Another reason to use a repository is to centralise your query logic that might be needed by various controllers. In my next post I will show you how to store your query logic in extension methods.

11 Comments

  • Lauri Saar said

    Hi,

    What is the simplest way to update existing entities behind given IContext interface?

    Br,
    Lauri

  • Richard said

    @Lauri, all entities retrieved through the IContext interface are still hooked up to the real Entity Framework context and the IContext has a SaveChanges method.

    So, you can update and save changes in the same way you would if you were using the context directly.

    The nice thing about this pattern is it doesn't really hide anything.

  • Lauri Saar said

    Can you give an example? I do not have access to DbContext.Entry() method and I'm not using UpdateModel/TryUpdateModel method because data access is let's say in service layer.

  • Richard said

    @Lauri, I've never needed to use the Entry method. TryUpdateModel has always served me well. If you do need the Entry method, then I'd probably just extend the IContext interface to include this method.

  • Lauri Saar said

    Yes, interface can be extended. But in this case have you any thoughts about testability regarding to code that uses Entry method? Or any other reader of this post?

  • Leonard said

    Hello,

    I'm having a cast problem trying to instantiate the controller with the mocked object.

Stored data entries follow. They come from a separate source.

(** * Console styling toolkit: formatter, style stack, table layout, progress bar

    A shallow embedding of the TypeScript sources
    - [src/Formatter/OutputFormatterStyle.ts]
    - [src/Formatter/OutputFormatterStyleStack.ts]
    - [src/Formatter/OutputFormatter.ts]
    - [src/Helper/Helper.ts]   (regex and string helpers)
    - [src/Helper/Table.ts]
    - [src/Helper/ProgressBar.ts]

    Conventions.
    - A JavaScript string is a sequence of UTF-16 code units; the model
      uses [string], i.e. code units below 256.  Every regular expression
      of the sources is compiled without the [u] flag and works on code
      units, and the only characters they single out are ASCII.
    - An object literal used as a dictionary is a [gmap string _] (or an
      association list when it is a fixed table).
    - A [throw] is the [Throw] outcome of a computation; for code that
      mutates the formatter, the state reached at the moment of the throw
      is kept, since the caller can observe it afterwards.
    - JavaScript numbers that count things (steps, columns, widths) are
      integers here; the one place where a quotient is formed keeps it as
      an exact rational. *)

From Stdlib Require Import ZArith QArith Qround String Ascii List Lia DecimalString.
From stdpp Require Import base option list strings gmap.

Local Open Scope string_scope.
Local Open Scope nat_scope.

(** ** Errors *)

Inductive Error : Type :=
| ReferenceError
| SyntaxError
| TypeError
| RangeError
| PlainError    (* new Error(...) *)
| Unmodelled.   (* no error of the program: the run left what the
                   embedding covers (a number that is not finite, an
                   inherited property read where a style or a code
                   pair is expected) *)

Inductive result (A : Type) : Type :=
| Ok (a : A)
| Throw (e : Error).
Arguments Ok {A} a.
Arguments Throw {A} e.

Definition rbind {A B : Type} (r : result A) (k : A -> result B) : result B :=
  match r with
  | Ok a => k a
  | Throw e => Throw e
  end.

(** Code that mutates an object of type [S] and may throw: the outcome
    and the object as it is left. *)
Definition M (S A : Type) : Type := S -> result A * S.

Definition ret {S A : Type} (a : A) : M S A := fun s => (Ok a, s).

Definition throw {S A : Type} (e : Error) : M S A := fun s => (Throw e, s).

Definition bind {S A B : Type} (m : M S A) (k : A -> M S B) : M S B :=
  fun s =>
    match m s with
    | (Ok a, s') => k a s'
    | (Throw e, s') => (Throw e, s')
    end.

Definition get {S : Type} : M S S := fun s => (Ok s, s).

Definition modify {S : Type} (f : S -> S) : M S unit := fun s => (Ok tt, f s).

(** A pure computation that may throw, run inside [M]. *)
Definition lift {S A : Type} (r : result A) : M S A := fun s => (r, s).

Notation "x <- m ;; k" := (bind m (fun x => k))
  (at level 100, m at next level, right associativity).
Notation "m ;;; k" := (bind m (fun _ => k))
  (at level 100, right associativity).

(** [for (const x of l) body(x)], threading an accumulator. *)
Fixpoint foldM {S A B : Type} (body : B -> A -> M S A) (l : list B) (a : A) : M S A :=
  match l with
  | [] => ret a
  | x :: l' => a' <- body x a ;; foldM body l' a'
  end.

(** ** String primitives of the host language *)

Module Js.

Definition backslash : ascii := "\"%char.
Definition lt : ascii := "<"%char.
Definition gt : ascii := ">"%char.
Definition slash : ascii := "/"%char.
Definition esc : ascii := "027"%char.
Definition newline : ascii := "010"%char.

Definition str1 (c : ascii) : string := String c "".

Definition between (lo hi c : ascii) : bool :=
  (Ascii.leb lo c && Ascii.leb c hi)%bool.

(** [s.repeat(n)] *)
Fixpoint repeat (s : string) (n : nat) : string :=
  match n with
  | O => ""
  | S k => s ++ repeat s k
  end.

(** [s.slice(n)] for [0 <= n] *)
Fixpoint sliceFrom (n : nat) (s : string) : string :=
  match n, s with
  | O, _ => s
  | S k, String _ s' => sliceFrom k s'
  | S _, EmptyString => ""
  end.

(** [s.slice(0, n)] for [0 <= n] *)
Fixpoint sliceTo (n : nat) (s : string) : string :=
  match n, s with
  | S k, String c s' => String c (sliceTo k s')
  | _, _ => ""
  end.

(** [s.substr(start, len)] for [0 <= start], [0 <= len] *)
Definition substr (s : string) (start len : nat) : string :=
  sliceTo len (sliceFrom start s).

(** [s[i]]: [None] is [undefined] *)
Definition charAt (s : string) (i : nat) : option ascii := String.get i s.

(** [s.slice(-1)]: the last code unit, or the empty string *)
Fixpoint lastChar (s : string) : option ascii :=
  match s with
  | "" => None
  | String c "" => Some c
  | String _ s' => lastChar s'
  end.

Fixpoint startsWith (p s : string) : bool :=
  match p, s with
  | "", _ => true
  | String a p', String b s' => (Ascii.eqb a b && startsWith p' s')%bool
  | String _ _, "" => false
  end.

(** [s.includes(p)] / [-1 !== s.indexOf(p)] *)
Fixpoint includes (p s : string) : bool :=
  match s with
  | "" => startsWith p ""
  | String _ s' => (startsWith p s || includes p s')%bool
  end.

(** [s.replace(/p/g, by)] for a pattern [p] that matches exactly the
    non-empty literal [pat]: the matches are taken leftmost first and do
    not overlap; [skip] counts the code units of the current match still
    to be consumed. *)
Fixpoint replaceAllFrom (pat by_ : string) (skip : nat) (s : string) : string :=
  match s with
  | "" => ""
  | String c s' =>
      match skip with
      | S k => replaceAllFrom pat by_ k s'
      | O =>
          if startsWith pat s
          then by_ ++ replaceAllFrom pat by_ (String.length pat - 1) s'
          else String c (replaceAllFrom pat by_ O s')
      end
  end.

Definition replaceAll (pat by_ s : string) : string := replaceAllFrom pat by_ 0 s.

(** [s.split(sep)] for a one code unit separator *)
Fixpoint split (sep : ascii) (s : string) : list string :=
  match s with
  | "" => [""]
  | String c s' =>
      if Ascii.eqb c sep then "" :: split sep s'
      else match split sep s' with
           | l :: ls => String c l :: ls
           | [] => [String c ""]
           end
  end.

(** [codes.join(sep)] *)
Fixpoint join (sep : string) (l : list string) : string :=
  match l with
  | [] => ""
  | [x] => x
  | x :: l' => x ++ sep ++ join sep l'
  end.

(** [String(n)] for a natural number *)
Definition ofNat (n : nat) : string := NilZero.string_of_uint (Nat.to_uint n).

(** [c.toLowerCase()] on a code unit below 256: the ASCII capitals and
    the Latin-1 capitals U+00C0..U+00DE, the sign U+00D7 apart. *)
Definition lowerChar (c : ascii) : ascii :=
  let n := nat_of_ascii c in
  if ((65 <=? n) && (n <=? 90))%bool then ascii_of_nat (n + 32)
  else if ((192 <=? n) && (n <=? 222) && negb (n =? 215))%bool then ascii_of_nat (n + 32)
  else c.

Fixpoint toLowerCase (s : string) : string :=
  match s with
  | "" => ""
  | String c s' => String (lowerChar c) (toLowerCase s')
  end.

(** The property names that an object literal inherits from
    [Object.prototype].  Read from an object without an own property of
    that name, each gives a function (the prototype itself for
    [__proto__]): a truthy value. *)
Definition inheritedNames : list string :=
  [ "constructor"; "__defineGetter__"; "__defineSetter__"; "hasOwnProperty";
    "__lookupGetter__"; "__lookupSetter__"; "isPrototypeOf";
    "propertyIsEnumerable"; "toString"; "valueOf"; "__proto__"; "toLocaleString" ].

Definition inherited (k : string) : bool := existsb (String.eqb k) inheritedNames.

End Js.

(** ** [OutputFormatterStyle] *)

Module OutputFormatterStyle.

Record AnsiCodeConfig : Type := { set : nat; unset : nat }.

Definition AnsiCodeConfig_eqb (a b : AnsiCodeConfig) : bool :=
  ((set a =? set b) && (unset a =? unset b))%bool.

(** The own properties of a fixed table keyed by name. *)
Fixpoint lookupName {A : Type} (tbl : list (string * A)) (k : string) : option A :=
  match tbl with
  | [] => None
  | (k', v) :: tbl' => if String.eqb k' k then Some v else lookupName tbl' k
  end.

    System.InvalidCastException: Unable to cast object of type 'Castle.Proxies.IContextProxy' to type 'Test.Models.Context'.

    I omitted the correct project names for the sake of readability, but that is it... very strange.

  • Richard said

    @Leonard I've not covered how to set up your IOC container in this post. It looks like that is your problem. Castle needs to know about the IContext and what to resolve it to. If you've done that, then you're probably best taking your problem to Stack Overflow.

  • Jori said

    I used this along with FakeDbSet (http://nuget.org/packages/FakeDbSet) to remove our redundant repository layer. Thanks for the detailed post!

  • Robert said

    How do you feel about the Onion Architecture?
    http://jeffreypalermo.com/blog/the-onion-architecture-part-1/

    If you use your approach, then your domain objects assembly still need an outside dependency (Entity Framework, where the DbContext class is), which is a violation of the onion architecture. Would say the tradeoff of being "closer" to the DAL is worth it, even though you loose the looser coupling that the Onion Architecture provides?

  • Richard said

    @Robert I think you can use this method and still stay true to the Onion Architecture.

    You just need to keep the data context class and interface in a separate assembly from the domain model objects.

    You may also want to create view model objects so your view is not coupled to your domain objects and the view can only see what it needs to.